→ WHAT YOU SHOULD DO: Go line by line through the entries below and copy those containing the string "verification".

(Collected data)

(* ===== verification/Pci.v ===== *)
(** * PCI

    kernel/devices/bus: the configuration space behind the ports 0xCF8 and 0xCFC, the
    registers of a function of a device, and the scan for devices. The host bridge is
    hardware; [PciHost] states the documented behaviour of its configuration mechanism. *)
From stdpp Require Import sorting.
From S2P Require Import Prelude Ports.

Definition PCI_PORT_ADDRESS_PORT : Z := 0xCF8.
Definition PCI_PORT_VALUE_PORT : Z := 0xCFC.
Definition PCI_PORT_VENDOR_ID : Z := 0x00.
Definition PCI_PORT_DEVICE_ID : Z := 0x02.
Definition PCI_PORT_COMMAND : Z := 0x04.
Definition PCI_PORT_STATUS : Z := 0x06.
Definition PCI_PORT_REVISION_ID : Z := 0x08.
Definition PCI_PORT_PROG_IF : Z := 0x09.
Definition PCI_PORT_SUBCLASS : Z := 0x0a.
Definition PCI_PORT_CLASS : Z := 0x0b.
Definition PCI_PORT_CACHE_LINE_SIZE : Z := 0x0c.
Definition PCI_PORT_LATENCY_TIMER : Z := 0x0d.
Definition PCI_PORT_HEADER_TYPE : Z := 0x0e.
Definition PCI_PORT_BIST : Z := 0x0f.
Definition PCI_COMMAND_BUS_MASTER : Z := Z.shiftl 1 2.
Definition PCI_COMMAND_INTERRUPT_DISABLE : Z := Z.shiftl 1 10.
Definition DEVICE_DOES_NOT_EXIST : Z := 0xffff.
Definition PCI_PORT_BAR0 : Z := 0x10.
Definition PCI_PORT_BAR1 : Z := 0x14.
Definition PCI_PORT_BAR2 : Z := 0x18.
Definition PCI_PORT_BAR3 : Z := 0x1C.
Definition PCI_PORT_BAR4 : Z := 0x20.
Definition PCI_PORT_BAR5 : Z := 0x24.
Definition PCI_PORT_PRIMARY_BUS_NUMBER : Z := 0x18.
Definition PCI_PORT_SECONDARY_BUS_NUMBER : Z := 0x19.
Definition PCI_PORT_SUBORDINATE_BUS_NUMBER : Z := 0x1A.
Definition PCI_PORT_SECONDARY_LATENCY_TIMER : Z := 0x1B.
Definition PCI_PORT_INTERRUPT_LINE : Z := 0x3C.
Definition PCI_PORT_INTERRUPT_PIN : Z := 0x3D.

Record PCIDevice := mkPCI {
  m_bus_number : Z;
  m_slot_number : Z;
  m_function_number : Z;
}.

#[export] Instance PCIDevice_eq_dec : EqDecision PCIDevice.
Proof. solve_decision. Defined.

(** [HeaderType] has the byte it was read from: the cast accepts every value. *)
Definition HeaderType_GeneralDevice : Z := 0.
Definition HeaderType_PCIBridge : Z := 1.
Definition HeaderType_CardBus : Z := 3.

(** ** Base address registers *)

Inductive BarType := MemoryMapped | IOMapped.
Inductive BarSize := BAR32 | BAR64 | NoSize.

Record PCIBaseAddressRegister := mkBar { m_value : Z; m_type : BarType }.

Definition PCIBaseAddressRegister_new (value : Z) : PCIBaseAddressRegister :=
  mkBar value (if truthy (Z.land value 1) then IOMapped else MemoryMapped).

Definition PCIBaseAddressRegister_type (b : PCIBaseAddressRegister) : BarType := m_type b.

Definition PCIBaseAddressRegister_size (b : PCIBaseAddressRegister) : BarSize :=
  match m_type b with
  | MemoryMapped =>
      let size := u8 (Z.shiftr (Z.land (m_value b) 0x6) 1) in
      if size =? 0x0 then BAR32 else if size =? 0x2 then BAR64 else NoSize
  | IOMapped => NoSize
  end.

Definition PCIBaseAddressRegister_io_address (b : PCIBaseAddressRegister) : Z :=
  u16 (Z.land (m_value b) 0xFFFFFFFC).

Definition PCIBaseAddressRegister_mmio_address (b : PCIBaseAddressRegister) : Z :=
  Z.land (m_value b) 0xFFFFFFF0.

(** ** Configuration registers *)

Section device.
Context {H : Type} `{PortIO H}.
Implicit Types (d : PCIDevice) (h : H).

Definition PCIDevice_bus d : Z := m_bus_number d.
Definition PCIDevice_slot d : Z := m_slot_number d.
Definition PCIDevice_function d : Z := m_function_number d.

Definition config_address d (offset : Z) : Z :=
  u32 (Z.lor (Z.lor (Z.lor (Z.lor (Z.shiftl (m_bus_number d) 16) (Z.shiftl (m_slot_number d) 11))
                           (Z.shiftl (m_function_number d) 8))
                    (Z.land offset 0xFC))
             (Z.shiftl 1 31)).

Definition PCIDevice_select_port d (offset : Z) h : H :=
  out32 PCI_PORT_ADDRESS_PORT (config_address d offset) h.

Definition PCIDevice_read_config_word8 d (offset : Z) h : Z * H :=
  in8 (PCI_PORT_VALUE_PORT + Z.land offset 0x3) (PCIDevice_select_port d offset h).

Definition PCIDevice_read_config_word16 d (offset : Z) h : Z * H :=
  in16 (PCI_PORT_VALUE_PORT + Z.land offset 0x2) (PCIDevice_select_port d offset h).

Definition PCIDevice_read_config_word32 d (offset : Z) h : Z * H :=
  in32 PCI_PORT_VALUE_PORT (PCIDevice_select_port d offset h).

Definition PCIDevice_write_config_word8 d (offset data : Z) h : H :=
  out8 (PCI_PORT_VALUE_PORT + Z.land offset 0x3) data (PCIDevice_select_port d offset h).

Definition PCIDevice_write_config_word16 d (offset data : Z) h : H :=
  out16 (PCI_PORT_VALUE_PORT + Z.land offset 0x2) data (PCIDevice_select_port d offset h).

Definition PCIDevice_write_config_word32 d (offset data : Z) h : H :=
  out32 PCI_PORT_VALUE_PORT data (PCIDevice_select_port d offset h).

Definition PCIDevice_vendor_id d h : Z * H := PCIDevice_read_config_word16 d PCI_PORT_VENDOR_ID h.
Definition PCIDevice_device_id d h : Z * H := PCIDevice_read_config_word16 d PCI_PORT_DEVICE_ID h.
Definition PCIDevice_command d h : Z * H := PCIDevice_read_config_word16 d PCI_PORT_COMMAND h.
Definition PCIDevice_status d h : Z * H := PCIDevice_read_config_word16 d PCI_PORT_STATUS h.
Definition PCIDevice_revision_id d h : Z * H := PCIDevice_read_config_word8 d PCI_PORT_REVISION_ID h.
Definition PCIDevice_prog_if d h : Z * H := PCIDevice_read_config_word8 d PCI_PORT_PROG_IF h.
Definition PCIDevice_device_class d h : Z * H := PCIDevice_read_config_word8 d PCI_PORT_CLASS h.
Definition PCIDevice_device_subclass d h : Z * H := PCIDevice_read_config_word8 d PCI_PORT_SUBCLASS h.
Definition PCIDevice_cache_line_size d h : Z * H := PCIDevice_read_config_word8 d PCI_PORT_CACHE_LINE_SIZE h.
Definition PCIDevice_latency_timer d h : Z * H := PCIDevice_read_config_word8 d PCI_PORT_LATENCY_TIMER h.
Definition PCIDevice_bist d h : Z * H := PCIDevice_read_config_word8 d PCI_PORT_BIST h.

--

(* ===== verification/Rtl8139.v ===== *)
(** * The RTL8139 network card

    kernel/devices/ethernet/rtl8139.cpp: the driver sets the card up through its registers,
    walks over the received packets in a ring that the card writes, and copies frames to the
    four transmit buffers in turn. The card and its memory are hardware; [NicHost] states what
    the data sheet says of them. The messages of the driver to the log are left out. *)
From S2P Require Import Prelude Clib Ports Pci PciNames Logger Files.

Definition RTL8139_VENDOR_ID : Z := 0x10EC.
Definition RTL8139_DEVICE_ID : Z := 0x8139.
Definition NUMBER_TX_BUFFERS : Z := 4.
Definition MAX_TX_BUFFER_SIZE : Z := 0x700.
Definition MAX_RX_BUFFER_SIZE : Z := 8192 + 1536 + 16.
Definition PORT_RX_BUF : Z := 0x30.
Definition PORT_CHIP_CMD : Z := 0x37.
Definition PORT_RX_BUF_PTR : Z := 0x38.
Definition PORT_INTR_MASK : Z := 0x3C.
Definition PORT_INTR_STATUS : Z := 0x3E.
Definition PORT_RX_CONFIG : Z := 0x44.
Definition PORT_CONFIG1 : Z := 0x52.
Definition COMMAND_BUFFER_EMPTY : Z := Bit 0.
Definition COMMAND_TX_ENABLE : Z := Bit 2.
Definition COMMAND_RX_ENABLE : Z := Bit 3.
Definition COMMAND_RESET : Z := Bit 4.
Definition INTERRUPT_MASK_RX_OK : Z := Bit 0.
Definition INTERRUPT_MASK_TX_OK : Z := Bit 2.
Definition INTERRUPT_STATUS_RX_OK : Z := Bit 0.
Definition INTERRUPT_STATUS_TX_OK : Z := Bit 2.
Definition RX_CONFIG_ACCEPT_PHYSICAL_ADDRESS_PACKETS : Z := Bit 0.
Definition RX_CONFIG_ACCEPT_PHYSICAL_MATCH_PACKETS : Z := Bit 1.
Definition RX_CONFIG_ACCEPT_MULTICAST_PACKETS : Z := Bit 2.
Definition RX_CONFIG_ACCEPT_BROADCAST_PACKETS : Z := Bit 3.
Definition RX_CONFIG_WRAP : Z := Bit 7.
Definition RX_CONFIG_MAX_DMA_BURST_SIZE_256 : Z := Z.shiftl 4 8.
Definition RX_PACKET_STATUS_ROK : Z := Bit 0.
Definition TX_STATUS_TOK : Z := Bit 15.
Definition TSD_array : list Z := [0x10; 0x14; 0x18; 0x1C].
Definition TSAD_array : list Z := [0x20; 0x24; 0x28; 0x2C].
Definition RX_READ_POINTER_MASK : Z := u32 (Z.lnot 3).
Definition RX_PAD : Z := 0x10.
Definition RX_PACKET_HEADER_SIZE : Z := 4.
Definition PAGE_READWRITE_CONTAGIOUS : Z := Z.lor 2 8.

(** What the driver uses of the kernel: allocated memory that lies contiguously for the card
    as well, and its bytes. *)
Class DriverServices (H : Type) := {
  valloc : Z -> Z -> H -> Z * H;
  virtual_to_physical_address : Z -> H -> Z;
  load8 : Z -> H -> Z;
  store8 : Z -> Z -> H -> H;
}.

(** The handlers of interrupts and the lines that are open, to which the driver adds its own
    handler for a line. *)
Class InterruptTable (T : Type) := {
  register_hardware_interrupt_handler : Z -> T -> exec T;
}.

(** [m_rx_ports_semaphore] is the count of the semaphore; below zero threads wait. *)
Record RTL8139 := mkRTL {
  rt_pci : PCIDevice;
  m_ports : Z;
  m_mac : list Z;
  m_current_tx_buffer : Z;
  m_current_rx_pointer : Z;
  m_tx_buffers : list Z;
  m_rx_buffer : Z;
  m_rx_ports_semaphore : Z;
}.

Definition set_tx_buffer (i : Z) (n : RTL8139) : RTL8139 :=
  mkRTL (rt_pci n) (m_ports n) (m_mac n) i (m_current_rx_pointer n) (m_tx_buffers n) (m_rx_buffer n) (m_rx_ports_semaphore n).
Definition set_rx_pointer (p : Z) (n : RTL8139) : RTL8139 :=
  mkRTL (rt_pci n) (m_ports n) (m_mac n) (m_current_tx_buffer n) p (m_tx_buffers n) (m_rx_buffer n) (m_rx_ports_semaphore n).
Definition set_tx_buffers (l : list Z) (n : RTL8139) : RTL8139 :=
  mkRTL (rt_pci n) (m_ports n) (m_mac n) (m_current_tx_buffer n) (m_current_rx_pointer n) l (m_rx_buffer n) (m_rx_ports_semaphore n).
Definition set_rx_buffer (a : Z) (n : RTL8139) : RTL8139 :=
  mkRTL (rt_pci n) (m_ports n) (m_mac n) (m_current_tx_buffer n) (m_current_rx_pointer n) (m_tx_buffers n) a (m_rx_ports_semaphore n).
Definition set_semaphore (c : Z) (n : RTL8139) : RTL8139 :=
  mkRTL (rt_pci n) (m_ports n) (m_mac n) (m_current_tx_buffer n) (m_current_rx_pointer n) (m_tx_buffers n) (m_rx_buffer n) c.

==

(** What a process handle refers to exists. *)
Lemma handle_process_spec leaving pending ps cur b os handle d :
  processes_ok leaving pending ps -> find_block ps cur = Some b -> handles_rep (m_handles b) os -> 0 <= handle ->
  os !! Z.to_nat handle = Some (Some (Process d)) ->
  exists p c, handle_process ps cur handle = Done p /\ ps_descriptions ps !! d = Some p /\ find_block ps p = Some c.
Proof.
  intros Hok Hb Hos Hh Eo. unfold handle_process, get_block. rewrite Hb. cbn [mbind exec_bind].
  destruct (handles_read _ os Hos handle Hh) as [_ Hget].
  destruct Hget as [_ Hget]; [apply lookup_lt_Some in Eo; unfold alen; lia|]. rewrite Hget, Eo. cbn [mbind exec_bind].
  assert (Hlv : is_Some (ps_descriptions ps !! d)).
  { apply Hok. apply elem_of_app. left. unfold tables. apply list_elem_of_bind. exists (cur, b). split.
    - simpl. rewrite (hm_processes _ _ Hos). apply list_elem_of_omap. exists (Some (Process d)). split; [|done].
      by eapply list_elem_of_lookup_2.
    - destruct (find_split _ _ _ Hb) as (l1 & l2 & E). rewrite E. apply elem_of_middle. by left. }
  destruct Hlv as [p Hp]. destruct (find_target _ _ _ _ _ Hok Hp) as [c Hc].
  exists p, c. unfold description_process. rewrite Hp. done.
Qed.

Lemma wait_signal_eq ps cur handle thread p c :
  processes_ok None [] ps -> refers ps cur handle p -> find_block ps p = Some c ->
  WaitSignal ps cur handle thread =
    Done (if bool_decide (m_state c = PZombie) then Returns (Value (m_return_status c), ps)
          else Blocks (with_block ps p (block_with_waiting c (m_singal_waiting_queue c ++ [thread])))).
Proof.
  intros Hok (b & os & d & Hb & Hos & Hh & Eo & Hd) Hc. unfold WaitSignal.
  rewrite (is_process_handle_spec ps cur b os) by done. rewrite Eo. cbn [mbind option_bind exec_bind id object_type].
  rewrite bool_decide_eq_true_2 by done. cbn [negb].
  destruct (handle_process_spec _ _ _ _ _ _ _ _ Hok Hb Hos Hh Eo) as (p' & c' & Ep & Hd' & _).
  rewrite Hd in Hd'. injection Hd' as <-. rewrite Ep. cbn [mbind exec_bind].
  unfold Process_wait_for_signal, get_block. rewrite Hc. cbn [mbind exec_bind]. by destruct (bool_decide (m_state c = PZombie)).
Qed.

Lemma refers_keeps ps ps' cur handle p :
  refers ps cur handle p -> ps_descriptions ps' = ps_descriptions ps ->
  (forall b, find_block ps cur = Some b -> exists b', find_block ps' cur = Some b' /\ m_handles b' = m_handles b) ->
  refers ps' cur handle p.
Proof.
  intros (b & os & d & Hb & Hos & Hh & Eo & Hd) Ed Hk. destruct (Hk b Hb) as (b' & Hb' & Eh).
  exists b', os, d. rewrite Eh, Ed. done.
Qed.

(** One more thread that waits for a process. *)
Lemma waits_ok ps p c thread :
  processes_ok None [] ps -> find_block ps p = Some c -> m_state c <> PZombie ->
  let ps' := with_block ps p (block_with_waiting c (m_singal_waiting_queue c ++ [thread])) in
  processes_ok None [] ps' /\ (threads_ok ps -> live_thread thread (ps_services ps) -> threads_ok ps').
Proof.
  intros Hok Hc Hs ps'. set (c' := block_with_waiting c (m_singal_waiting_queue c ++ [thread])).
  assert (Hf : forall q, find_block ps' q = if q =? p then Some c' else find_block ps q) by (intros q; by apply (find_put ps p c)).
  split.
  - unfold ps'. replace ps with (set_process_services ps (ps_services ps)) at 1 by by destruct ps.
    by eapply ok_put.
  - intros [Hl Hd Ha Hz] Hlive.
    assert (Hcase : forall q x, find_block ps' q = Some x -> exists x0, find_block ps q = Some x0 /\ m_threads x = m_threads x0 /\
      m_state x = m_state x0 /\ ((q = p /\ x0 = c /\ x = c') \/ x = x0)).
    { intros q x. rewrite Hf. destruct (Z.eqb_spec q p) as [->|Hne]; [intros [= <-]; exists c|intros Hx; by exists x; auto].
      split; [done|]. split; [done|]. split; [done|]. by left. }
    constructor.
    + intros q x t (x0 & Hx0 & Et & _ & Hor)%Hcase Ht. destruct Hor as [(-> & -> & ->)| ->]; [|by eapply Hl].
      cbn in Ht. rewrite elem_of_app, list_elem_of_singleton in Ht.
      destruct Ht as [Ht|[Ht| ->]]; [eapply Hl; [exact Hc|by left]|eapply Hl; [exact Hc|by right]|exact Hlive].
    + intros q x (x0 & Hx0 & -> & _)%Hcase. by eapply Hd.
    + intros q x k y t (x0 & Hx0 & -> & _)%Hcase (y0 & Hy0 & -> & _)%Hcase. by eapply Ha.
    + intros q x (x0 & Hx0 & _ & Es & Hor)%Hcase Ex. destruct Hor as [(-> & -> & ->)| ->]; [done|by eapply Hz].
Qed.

→ RESPONSE TO THE TASK:
(* ===== verification/Pci.v ===== *)
(* ===== verification/Rtl8139.v ===== *)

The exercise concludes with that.